Additions to the lexicon

Tim Eck via pbs pbs@lists.pacificbulbsociety.net
Fri, 18 Sep 2020 08:13:49 PDT
Jane said:
"The second new word I learned today is something that we on the Pacific
coast are all yearning for at this moment: "petrichor," the fragrance of
sun-baked earth when it is first struck by rain."

I had been familiar with "petrichor" already, though back east we mostly
don't get much sunbaked earth and have to rely on sunbaked boulders since
they bake a lot quicker.
A word that I recently enjoyed learning was "mondegreen", named for Lady
Mondegreen, much regaled in Scottish ballads.

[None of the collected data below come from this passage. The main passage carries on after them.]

(** [utf8.DecodeRune]: the first rune of a non-empty string and its width in
    bytes; an invalid or incomplete sequence is [rune_error], one byte wide. *)
Definition decode_rune (s : bytes) : option (Z * nat) :=
  match s with
  | [] => None
  | c0 :: s1 =>
    let b0 := code c0 in
    Some (
    if bool_decide (b0 < 0x80)%Z then (b0, 1) else
    if bool_decide (b0 < 0xC2)%Z then (rune_error, 1) else
    if bool_decide (b0 < 0xE0)%Z then
      match s1 with
      | c1 :: _ =>
        if is_cont c1 then (((b0 - 0xC0) * 64 + (code c1 - 0x80))%Z, 2)
        else (rune_error, 1)
      | _ => (rune_error, 1)
      end else
    if bool_decide (b0 < 0xF0)%Z then
      match s1 with
      | c1 :: c2 :: _ =>
        if is_cont c1 && is_cont c2
           && negb (bool_decide (b0 = 0xE0)%Z && bool_decide (code c1 < 0xA0)%Z)
           && negb (bool_decide (b0 = 0xED)%Z && bool_decide (0xA0 <= code c1)%Z)
        then (((b0 - 0xE0) * 4096 + (code c1 - 0x80) * 64 + (code c2 - 0x80))%Z, 3)
        else (rune_error, 1)
      | _ => (rune_error, 1)
      end else
    if bool_decide (b0 < 0xF5)%Z then
      match s1 with
      | c1 :: c2 :: c3 :: _ =>
        if is_cont c1 && is_cont c2 && is_cont c3
           && negb (bool_decide (b0 = 0xF0)%Z && bool_decide (code c1 < 0x90)%Z)
           && negb (bool_decide (b0 = 0xF4)%Z && bool_decide (0x90 <= code c1)%Z)
        then (((b0 - 0xF0) * 262144 + (code c1 - 0x80) * 4096
               + (code c2 - 0x80) * 64 + (code c3 - 0x80))%Z, 4)
        else (rune_error, 1)
      | _ => (rune_error, 1)
      end
    else (rune_error, 1))
  end.

#[global] Arguments decode_rune : simpl never.

(** A Unicode scalar value. *)
Definition valid_rune (r : Z) : bool :=
  bool_decide (0 <= r < 0xD800)%Z || bool_decide (0xE000 <= r < 0x110000)%Z.

(** [string(r)] *)
Definition encode_rune (r : Z) : bytes :=
  let r := if valid_rune r then r else rune_error in
  if bool_decide (r < 0x80)%Z then [byte_of r] else
  if bool_decide (r < 0x800)%Z then
    [byte_of (0xC0 + r / 64); byte_of (0x80 + r mod 64)]%Z else
  if bool_decide (r < 0x10000)%Z then
    [byte_of (0xE0 + r / 4096); byte_of (0x80 + (r / 64) mod 64);
     byte_of (0x80 + r mod 64)]%Z
  else
    [byte_of (0xF0 + r / 262144); byte_of (0x80 + (r / 4096) mod 64);
     byte_of (0x80 + (r / 64) mod 64); byte_of (0x80 + r mod 64)]%Z.

#[global] Arguments encode_rune : simpl never.

Lemma decode_rune_width s r n :
  decode_rune s = Some (r, n) -> 1 <= n <= length s.
Proof.
  destruct s as [|c0 s1]; [done|]. unfold decode_rune. intros [= H].
  repeat (case_match; simplify_eq/=; try lia).
Qed.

But as uplifting as it is to learn a new word, I find it increasingly
frustrating to hear perfectly good old words being confounded and macerated
on the airwaves.  I am begrudgingly accepting that "death spiral" isn't
just for airplanes anymore, as "spiralling out of control" becomes a
mandatory phrase in every broadcast and that "epicenters" aren't just for
earthquakes anymore.  (By the way, isn't the west coast about due?  Maybe a
"fire sharknado"?)
But lately as so many situations are being "exacerbated", I keep hearing
PBS commentators confounding it with "exasperated" and have begun shouting
at my radio on a regular basis.  As a child I revered Walter Cronkite and
other well educated and well spoken commentators and personalities like
Dorothy Parker and Bennett Cerf.  But just the other day I heard someone on
public radio say "exasturbated" for "exacerbated".  Every time I start to
visualize that as a portmanteau, I lose my train of thought.